Aneurysmal Malformation!!


Dr.SreeLekshmy.S, Dr.C.Jayakumar, Dr.Jayasree, Dr.Sheela Namboothiri

Pretem (36+3weeks) born to a 34 year old G2A1 mother with antenatal scans showing fetus with vein of galen malformation, dextrocardia, bilateral SVC, lower placed and malrotated right kidney, single umbilical artery. 
AFI- 31. 
Microarray sent was normal. 
Ba was born at 36+3 weeks of gestation on 20/09/24 at 10:36am elective LSCS due to Breech)m. Mother has history of GDM and was on Insulin and OHA. 
H/o polyhydraminos- Post amino reduction on 24/8/24 & 06/09/24.
Ba was born dusky, floppy, with no spontaneous respiration. 
IPPV via Tpiece resuscitator was initiated at pressures of 20/6 on 100% Fio2. 
There was no response to this PIP which was increased due to absent chest rise. Lungs appeared stiff and IPPV was continued on 100% Fio2.
Nasogastric tube (Fr 6) insertion was attempted for stomach decompression. Due to no increase in Heart rate and no spontaneous breathing ba was intubated with ET tube 3.5mm. 
Minimal chest rise noted with high pressures. Due to no increase in heart rate, chest compressions were begun. Adrenaline was given through ET tube initially and then through UVC as per NRP protocol. NS bolus was also administered. The abdomen was noted to have a steady distention and NGT Fr 8 size insertion was attempted for abdominal decompression. However there was difficulty in passing the NGtube which was coiled in the mouth.ET continued to be in position with equal air entry. Despite all measures ba could not be resuscitated, HR deteriorated and was declared dead at 10:46am. APGAR-1/10 at 1 minute and 5 minutes of life. Cord gas pH/ pCO2/ pO2/ HCO3/ BE- 7.32/ 35.6/ 32.7/ 17.9/-7.0
Due to the suspected airway abnormality in addition to the antenatally diagnosed multiple anomalies, a Genetics consultation was availed and was advised infantogram, WES and fetal autopsy. Infantogram revealed 11 thoracic ribs, bilateral pneumothorax and the nasogasatric tube (6Fr inserted at 20cm) coiled in the high airway. The option of autopsy was offered to the parents but was declined.
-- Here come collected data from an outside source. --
(* ===== verification/StandardProperties.v ===== *)
(** * Properties of standard channels *)

From Stdlib Require Import SpecFloat.
From stdpp Require Import gmap.
From S2P Require Import Prelude Mining MiningProperties Difficulty Bitcoin BitcoinModel Jobs JobFacts Channels ChannelProperties.

Section standard.
Context `{BitcoinLaws} (chk : bool).

(** [validate_share], with its early returns as cases. *)
Lemma std_validate_eq s c :
  Standard.validate_share chk s c =
  match find_job (ss_job_id s) (sc_job_store c) with
  | Err e => (Err e, c)
  | Panic => (Panic, c)
  | Ok job =>
      match sc_chain_tip c with
      | None => (Err NoChainTip, c)
      | Some tip =>
          let hash := block_hash (share_header (ss_version s) (ss_ntime s) (ss_nonce s)
                                    (mj_merkle_root (sj_job_message job)) tip) in
          if is_met_by (ct_nbits tip) hash then
            let '(r, a) := account chk (sc_target c) (ss_sequence_number s) hash
                             (sc_share_accounting c) in
            (match r, op_pushbytes_pool_miner_tag (sc_job_factory c) with
             | Ok _, Ok tag => Ok (BlockFound hash (Some (nt_template_id (sj_template job)))
                                     (tx_serialize (Standard.block_coinbase job tag)))
             | Ok _, Err _ => Err InvalidCoinbase
             | Ok _, Panic => Panic
             | Err e, _ => Err e
             | Panic, _ => Panic
             end, sc_set_accounting a c)
          else
            let '(r, a) := accept_share chk (sc_target c) (ss_sequence_number s) hash
                             (sc_share_accounting c) in
            (r, sc_set_accounting a c)
      end
  end.
Proof.
  unfold Standard.validate_share. rewrite st_gets_bind.
  destruct (find_job _ _) as [job|e|]; [|done|done]. rewrite st_lift_bind. cbn zeta.
  rewrite st_gets_bind. destruct (sc_chain_tip c) as [tip|]; [|done]. cbn [ok_or].
  rewrite st_lift_bind, st_gets_bind. destruct (is_met_by _ _); [|done].
  unfold mbind, ST_bind, zoom. destruct (account _ _ _ _ _) as [[] a]; [|done|done].
  cbn. by destruct (op_pushbytes_pool_miner_tag _).
Qed.

(** A job that commits to the coinbase a block will be submitted with. *)
Definition std_job_ok (tag : bytes) (j : StandardJob) : Prop :=
  ∃ cb, coinbase_wf cb ∧ zlen (sj_extranonce_prefix j) = 32 ∧
    Standard.block_coinbase j tag = coinbase_tx cb (sj_extranonce_prefix j) ∧
    mj_merkle_root (sj_job_message j) =
      merkle_root_from_path_ (compute_txid (coinbase_tx cb (sj_extranonce_prefix j)))
        (nt_merkle_path (sj_template j)).
Definition std_inv (c : StandardChannel) : Prop :=
  zlen (sc_extranonce_prefix c) = 32 ∧
  store_all (std_job_ok (tag_push (sc_job_factory c))) (sc_job_store c).

(** The operations of a channel that is given standard jobs. *)
Inductive std_step : StandardChannel → StandardChannel → Prop :=
  | STemplate t outs c :
      template_ok t outs → std_step c (Standard.on_new_template chk t outs c).2
  | SPrevHash m c : std_step c (Standard.on_set_new_prev_hash m c).2
  | SShare s c : std_step c (Standard.validate_share chk s c).2
  | SUpdate h mt c : std_step c (Standard.update_channel chk h mt c).2
  | SPrefix p c : zlen p = 32 → std_step c (Standard.set_extranonce_prefix p c).2.

Lemma block_coinbase_template j f t outs en job_message :
  sj_template j = t → sj_extranonce_prefix j = en → sj_coinbase_outputs j = outs →
  sj_job_message j = job_message →
  Standard.block_coinbase j (tag_push f) = coinbase_tx (template_coinbase f t outs) en.
Proof.
  intros <- <- <- _. unfold Standard.block_coinbase, coinbase_tx, template_coinbase.
  cbn [cb_version cb_script cb_sequence cb_outputs cb_lock_time]. by rewrite <- !app_assoc.
Qed.
Lemma std_make_job tip t outs c r c' :
  template_ok t outs → std_inv c → Standard.make_job chk tip t outs c = (r, c') →
  std_inv c' ∧ sc_job_store c' = sc_job_store c ∧
  ∀ j, r = Ok j → std_job_ok (tag_push (sc_job_factory c')) j.
Proof.
  intros Hok [Hp Hs]. unfold Standard.make_job. rewrite !st_gets_bind. unfold st_map_err, zoom.
  destruct (new_standard_job _ _ _ _ _ _ _) as [r' f] eqn:E. intros [= <- <-].
  match type of E with new_standard_job _ ?i _ ?p _ _ ?f0 = _ =>
    pose proof (keeps_new_standard_job chk f0 i tip p t outs f0 (same_flags_refl f0)) as (_ & Hk);
    rewrite E in Hk end.
  assert (Hf : tag_push (sc_job_factory c) = tag_push f).
  { apply same_tags_push. by split; symmetry; apply Hk. }
  assert (Hi : std_inv (sc_set_job_factory f c)) by (split; [done|]; cbn; by rewrite <- Hf).
  split; [done|]. split; [done|]. intros j ->%map_err_Ok.
  destruct (new_standard_job_spec chk _ _ _ _ _ _ _ _ Hp Hok E)
    as (touts & Hwf & Ht & He & Ho & Hm & _).
  exists (template_coinbase (sc_job_factory c) t (outs ++ touts)).
  rewrite He. split_and!; [done|done| |by rewrite Ht].
  cbn. rewrite <- Hf. by eapply block_coinbase_template.
Qed.

Lemma std_activate tag ts j : std_job_ok tag j → std_job_ok tag (job_activate ts j).
Proof. intros [c Hc]. by exists c. Qed.
Lemma std_share_frame s c :
  sc_job_store (Standard.validate_share chk s c).2 = sc_job_store c ∧
  sc_job_factory (Standard.validate_share chk s c).2 = sc_job_factory c ∧
  sc_extranonce_prefix (Standard.validate_share chk s c).2 = sc_extranonce_prefix c.
Proof.
  rewrite std_validate_eq. destruct (find_job _ _) as [job|e|]; [|done|done].
  destruct (sc_chain_tip c) as [tip|]; [|done]. cbn zeta. destruct (is_met_by _ _).
  - by destruct (account _ _ _ _ _).
  - by destruct (accept_share _ _ _ _ _).
Qed.
Lemma std_template_inv t outs c :
  template_ok t outs → std_inv c → std_inv (Standard.on_new_template chk t outs c).2.
Proof.
  intros Hok Hi. unfold Standard.on_new_template. destruct (nt_future_template t).
  - unfold mbind, ST_bind. destruct (Standard.make_job chk None t outs c) as [r c'] eqn:E.
    destruct (std_make_job _ _ _ _ _ _ Hok Hi E) as ([Hp Hs] & _ & Hj).
    destruct r as [j|e|]; [|done|done]. split; [done|]. by apply store_all_future; [apply Hj|].
  - rewrite st_gets_bind. destruct (sc_chain_tip c) as [tip|]; [|done].
    unfold mbind, ST_bind. destruct (Standard.make_job chk (Some tip) t outs c) as [r c'] eqn:E.
    destruct (std_make_job _ _ _ _ _ _ Hok Hi E) as ([Hp Hs] & _ & Hj).
    destruct r as [j|e|]; [|done|done]. split; [done|]. by apply store_all_active; [apply Hj|].
Qed.
Lemma std_prev_hash_inv m c : std_inv c → std_inv (Standard.on_set_new_prev_hash m c).2.
Proof.
  intros [Hp Hs]. unfold Standard.on_set_new_prev_hash. case_bool_decide; [done|].
  pose proof (store_all_activate _ (sp_template_id m) (sp_header_timestamp m) (sc_job_store c)
    (std_activate _ _) Hs) as Ha.
  destruct (JobStore.activate_future_job _ _ _) as [[] store]; exact (conj Hp Ha).
Qed.
Lemma std_step_inv c c' : std_inv c → std_step c c' → std_inv c'.
Proof.
  intros Hi. destruct 1.
  - by apply std_template_inv.
  - by apply std_prev_hash_inv.
  - destruct (std_share_frame s c) as (E1 & E2 & E3). unfold std_inv. by rewrite E1, E2, E3.
  - unfold Standard.update_channel. rewrite !st_gets_bind. unfold mbind, ST_bind, lift.
    by destruct (channel_target _ _ _ _).
  - unfold Standard.set_extranonce_prefix. destruct (_ <? _); [done|]. by destruct Hi.
Qed.

(** A block found on a standard channel can be submitted: in every state the
    channel's operations lead to, the coinbase handed on with a block decodes to
    the transaction whose id, hashed along the template's merkle path, is the
    root of the header that meets the network target. *)
Theorem standard_block_submittable (id batch : Z) (user prefix : bytes) (max : Target)
    (hashrate spm : f32) (pool_tag miner_tag : option bytes)
    (c0 c c' : StandardChannel) (s : SubmitSharesStandard) (h coinbase : bytes) (tid : option Z) :
  zlen prefix = 32 →
  Standard.new chk id user prefix max hashrate batch spm JobStore.new pool_tag miner_tag = Ok c0 →
  rtc std_step c0 c →
  Standard.validate_share chk s c = (Ok (BlockFound h tid coinbase), c') →
  ∃ tx job tip, find_job (ss_job_id s) (sc_job_store c) = Ok job ∧
    sc_chain_tip c = Some tip ∧ tx_deserialize coinbase = Some tx ∧
    tid = Some (nt_template_id (sj_template job)) ∧
    let root := merkle_root_from_path_ (compute_txid tx) (nt_merkle_path (sj_template job)) in
    let header := share_header (ss_version s) (ss_ntime s) (ss_nonce s) root tip in
    h = block_hash header ∧ is_met_by (ct_nbits tip) h = true.
Proof.
  intros Hp Hnew Hr Hv.
  assert (Hi : std_inv c).
  { assert (H0i : std_inv c0).
    { unfold Standard.new in Hnew. apply bind_Ok in Hnew as (tg & _ & [= <-]).
      split; [done|]. apply store_all_new. }
    clear Hnew Hv. induction Hr; [done|]. eauto using std_step_inv. }
  rewrite std_validate_eq in Hv. destruct (find_job _ _) as [job|e|] eqn:Ej; [|done|done].
  destruct (sc_chain_tip c) as [tip|]; [|done]. cbn zeta in Hv.
  destruct (store_all_find _ _ _ _ (proj2 Hi) Ej) as (cb & Hwf & Hen & Hb & Hm).
  destruct (is_met_by _ _) eqn:Em.
  - destruct (account _ _ _ _ _) as [[u|e|] a]; [|done|done].
    destruct (op_pushbytes_pool_miner_tag _) as [tag|e|] eqn:Et; [|done|done].
    apply tag_ok in Et as [-> _]. injection Hv as <- <- <- <-.
    exists (coinbase_tx cb (sj_extranonce_prefix job)), job, tip. rewrite Hb, Hm in *.
    split_and!; try done. by apply law_deserialize, coinbase_tx_wf.
  - destruct (accept_share _ _ _ _ _) as [r a] eqn:Ea. injection Hv as -> <-.
    apply accept_share_cases in Ea as (_ & _ & _ & Ea). by destruct (_ =? 0).
Qed.

(** A job taken from the group channel commits to one coinbase and would
    submit another: the merkle root is that of the coinbase with the pool's and
    the template's outputs, but the coinbase rebuilt for a block lists the
    template's outputs twice. *)
Theorem group_job_coinbase_differs (id tip_id : Z) (tip : option ChainTip) (en : bytes)
    (t : NewTemplate) (outs : list TxOut) (f f' : JobFactory) (ext : ExtendedJob) (job : StandardJob) :
  zlen en = 32 → template_ok t outs →
  new_extended_job chk tip_id tip [] t outs f = (Ok ext, f') →
  into_standard_job id en ext = Ok job →
  ∃ touts committed,
    deserialize_template_outputs (nt_coinbase_tx_outputs t) (nt_coinbase_tx_outputs_count t) = Ok touts ∧
    mj_merkle_root (sj_job_message job) =
      merkle_root_from_path_ (compute_txid committed) (nt_merkle_path t) ∧
    tx_output committed = outs ++ touts ∧
    tx_output (Standard.block_coinbase job (tag_push f)) = outs ++ touts ++ touts ∧
    (touts ≠ [] → Standard.block_coinbase job (tag_push f) ≠ committed).
Proof.
  intros Hen Hok Hx Hj.
  destruct (new_extended_job_spec chk _ _ _ _ _ _ _ _ Hok Hx)
    as (touts & Hd & (Hwf & Ep & Es & Lp & Ls) & Ho & _ & Hout & Hmp & _).
  exists touts, (coinbase_tx (template_coinbase f t (outs ++ touts)) en).
  unfold into_standard_job in Hj. rewrite Ho, Lp, Ls, merkle_root_legacy, Hmp in Hj by done.
  cbn [ok_or mbind result_bind] in Hj. destruct (negb _); [done|]. apply map_err_Ok in Hj.
  unfold StandardJob_from_template in Hj. rewrite Hd, Hout in Hj. injection Hj as <-.
  assert (Hb : tx_output (Standard.block_coinbase (mkStandardJob t en ((outs ++ touts) ++ touts)
    (mkNewMiningJob id (xj_job_id (ej_job_message ext)) (xj_min_ntime (ej_job_message ext))
       (xj_version (ej_job_message ext))
       (merkle_root_from_path_ (compute_txid (coinbase_tx (template_coinbase f t (outs ++ touts)) en))
          (nt_merkle_path t)))) (tag_push f)) = outs ++ touts ++ touts) by (cbn; by rewrite <- app_assoc).
  split_and!; try done. intros Hne E. rewrite E in Hb. cbn in Hb.
  apply (f_equal length) in Hb. rewrite !length_app in Hb. destruct touts; [done|]. cbn in Hb. lia.
Qed.
End standard.

(** ** An example channel on the reference model *)

#[local] Existing Instance model_bitcoin.
#[local] Existing Instance model_bitcoin_laws.

Definition no_std_channel : StandardChannel :=
  mkStandardChannel 0 [] [] sample_max sample_max sample_rate (Accounting.new 1) sample_spm
    JobStore.new (JobFactory_new true None None) None.
Definition sample_std0 : StandardChannel :=
  from_ok no_std_channel (Standard.new true 1 [] (to_le_bytes 32 1) sample_max sample_rate 10
    sample_spm JobStore.new sample_tag None).
Definition sample_std1 : StandardChannel :=
  (Standard.on_new_template true (sample_template true) sample_outputs sample_std0).2.
Definition sample_std : StandardChannel := (Standard.on_set_new_prev_hash sample_prev sample_std1).2.
Definition sample_std_share (nonce : Z) : SubmitSharesStandard :=
  mkSubmitStandard 1 4 1 nonce 1700000001 0x20000000.

Lemma sample_std_reached : rtc (std_step true) sample_std0 sample_std.
Proof.
  apply (rtc_l _ _ sample_std1 _).
  - exact (STemplate true (sample_template true) sample_outputs sample_std0 (sample_template_ok true)).
  - apply rtc_once. exact (SPrevHash true sample_prev sample_std1).
Qed.
Lemma standard_block_submittable_witness :
  ∃ h coinbase c' tx job tip,
    Standard.validate_share true (sample_std_share 2) sample_std = (Ok (BlockFound h (Some 7) coinbase), c') ∧
    find_job 1 (sc_job_store sample_std) = Ok job ∧
    sc_chain_tip sample_std = Some tip ∧ tx_deserialize coinbase = Some tx ∧
    Some 7 = Some (nt_template_id (sj_template job)) ∧
    let root := merkle_root_from_path_ (compute_txid tx) (nt_merkle_path (sj_template job)) in
    let header := share_header 0x20000000 1700000001 2 root tip in
    h = block_hash header ∧ is_met_by (ct_nbits tip) h = true.
Proof.
  destruct (Standard.validate_share true (sample_std_share 2) sample_std) as [r c'] eqn:Ev.
  assert (∃ h coinbase, r = Ok (BlockFound h (Some 7) coinbase)) as (h & coinbase & ->).
  { apply (f_equal fst) in Ev. change (fst (r, c')) with r in Ev. rewrite <- Ev.
    vm_compute. eauto. }
  exists h, coinbase, c'.
  destruct (standard_block_submittable true 1 10 [] (to_le_bytes 32 1) sample_max sample_rate
    sample_spm sample_tag None sample_std0 sample_std c' (sample_std_share 2) h coinbase (Some 7))
    as (tx & job & tip & Hf & Ht & Hd & Hi & Hr).
  - vm_compute. reflexivity.
  - vm_compute. reflexivity.
  - exact sample_std_reached.
  - exact Ev.
  - exists tx, job, tip. exact (conj eq_refl (conj Hf (conj Ht (conj Hd (conj Hi Hr))))).
Defined.

Definition no_ext_job : ExtendedJob :=
  mkExtendedJob (OriginNewTemplate (sample_template true)) [] [] [] []
    (mkNewExtendedMiningJob 0 0 None 0 true [] [] []).
Definition sample_factory : JobFactory := JobFactory_new true sample_tag None.
Definition sample_group_job : result JobFactoryError ExtendedJob * JobFactory :=
  new_extended_job true 1 None [] (sample_template true) sample_outputs sample_factory.
Lemma group_job_coinbase_differs_witness :
  ∃ touts committed job,
    into_standard_job 2 (to_le_bytes 32 1) (from_ok no_ext_job sample_group_job.1) = Ok job ∧
    tx_output committed = sample_outputs ++ touts ∧
    (touts ≠ [] → Standard.block_coinbase job (tag_push sample_factory) ≠ committed).
Proof.
  destruct (into_standard_job 2 (to_le_bytes 32 1) (from_ok no_ext_job sample_group_job.1))
    as [job|e|] eqn:Ej.
  2, 3: apply (f_equal (λ r, match r with Ok _ => true | _ => false end)) in Ej; vm_compute in Ej;
    discriminate Ej.
  destruct (group_job_coinbase_differs true 2 1 None (to_le_bytes 32 1) (sample_template true)
    sample_outputs sample_factory sample_group_job.2 (from_ok no_ext_job sample_group_job.1) job)
    as (touts & committed & _ & _ & Ho & _ & Hne).
  - vm_compute. reflexivity.
  - exact (sample_template_ok true).
  - vm_compute. reflexivity.
  - exact Ej.
  - exists touts, committed, job. exact (conj eq_refl (conj Ho Hne)).
Defined.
Cause of death could be Birth asphyxia suspected cardiacfailure with antenataly detected vein of galen malformation and suspected tracheo oesophageal anomalies.

Discussion: 
Anatomy and Function
Location: The vein of Galen is located deep in the brain, formed the convergence of the great cerebral vein and other smaller veins.
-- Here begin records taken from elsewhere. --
(* ===== verification/Downstream.v ===== *)
(** * The pool's side of a miner connection

    [pool/src/lib/mining_pool/mod.rs] (the [Downstream] state, the broadcast of
    templates and chain tips, the variable-difficulty round) and
    [message_handler.rs] (the handlers of mining messages).  What several
    connections share (extranonce factories, the solution channel, statistics,
    spawned tasks) is the record [Shared].  A hash map is iterated in an
    unspecified order: the order is the parameter [map_iter].  Locks are taken
    and released inside one handler; a poisoned lock follows a panic and is not
    represented further. *)

From Stdlib Require Import String SpecFloat.
From stdpp Require Import gmap.
From S2P Require Import Prelude Mining Difficulty Bitcoin Jobs Channels Vardiff PoolStats Utf8 PoolQuotes.
#[local] Open Scope Z_scope.
#[local] Open Scope list_scope.

(** ** Messages *)

Record OpenStandardMiningChannel : Type := mkOpenStandard {
  os_request_id : Z;
  os_user_identity : bytes;
  os_nominal_hash_rate : f32;
  os_max_target : bytes }.
Record OpenExtendedMiningChannel : Type := mkOpenExtended {
  oe_request_id : Z;
  oe_user_identity : bytes;
  oe_nominal_hash_rate : f32;
  oe_max_target : bytes;
  oe_min_extranonce_size : Z }.
Record UpdateChannel : Type := mkUpdateChannel {
  uc_channel_id : Z;
  uc_nominal_hash_rate : f32;
  uc_maximum_target : bytes }.
(** [SetNewPrevHash] of the mining protocol. *)
Record SetNewPrevHashMp : Type := mkPrevHashMp {
  ph_channel_id : Z;
  ph_job_id : Z;
  ph_prev_hash : bytes;
  ph_min_ntime : Z;
  ph_nbits : Z }.
Record SubmitSolution : Type := mkSolution {
  so_template_id : Z;
  so_version : Z;
  so_header_timestamp : Z;
  so_header_nonce : Z;
  so_coinbase_tx : bytes }.

(** The messages the pool sends to a miner. *)
Inductive Reply : Type :=
  | OpenStandardMiningChannelSuccess (request_id channel_id : Z) (target extranonce_prefix : bytes)
      (group_channel_id : Z)
  | OpenExtendedMiningChannelSuccess (request_id channel_id : Z) (target : bytes)
      (extranonce_size : Z) (extranonce_prefix : bytes)
  | OpenMiningChannelError (request_id : Z) (error_code : string)
  | UpdateChannelError (channel_id : Z) (error_code : string)
  | SetTarget (channel_id : Z) (maximum_target : bytes)
  | SubmitSharesSuccess (channel_id last_sequence_number new_submits_accepted_count
      new_shares_sum : Z)
  | SubmitSharesError (channel_id sequence_number : Z) (error_code : string)
  | SetCustomMiningJobSuccess (channel_id request_id job_id : Z)
  | SetCustomMiningJobError (channel_id request_id : Z) (error_code : string)
  | ReplyNewMiningJob (m : NewMiningJob)
  | ReplyNewExtendedMiningJob (m : NewExtendedMiningJob)
  | ReplySetNewPrevHash (m : SetNewPrevHashMp).
Inductive SendTo : Type :=
  | Respond (m : Reply)
  | Multiple (l : list Reply)
  | SendNone.

Inductive PoolHandlerError : Type :=
  | InvalidUserIdentity
  | ExtranoncePrefixFactoryError (e : ExtendedExtranonceError)
  | ChannelFailed (e : ChannelError)
  | VardiffFailed (e : VardiffError)
  | BinaryConversion
  | FailedToSendSolution
  | FailedToDeserializeCoinbaseOutputs
  | UnexpectedMessage (ty : Z).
Function: It plays a critical role in draining blood from the deep structures of the brain (e.g., thalamus, basal ganglia) into the straight sinus, which leads to the venous system.
Vein of Galen Malformation (VOGM)
Definition: A vascular anomaly characterized abnormal connections between the cerebral arteries and the vein of Galen.
Pathophysiology: Increased blood flow and pressure can lead to congestive heart failure, hydrocephalus, and neurological issues.
Symptoms: May include increased head size, developmental delays, seizures, and signs of heart failure.
Diagnosis: Typically diagnosed via imaging techniques such as ultrasound, MRI, or CT scans, often in infants.
Treatment: Options may include endovascular embolization to reduce blood flow to the malformation and surgical interventions for associated complications.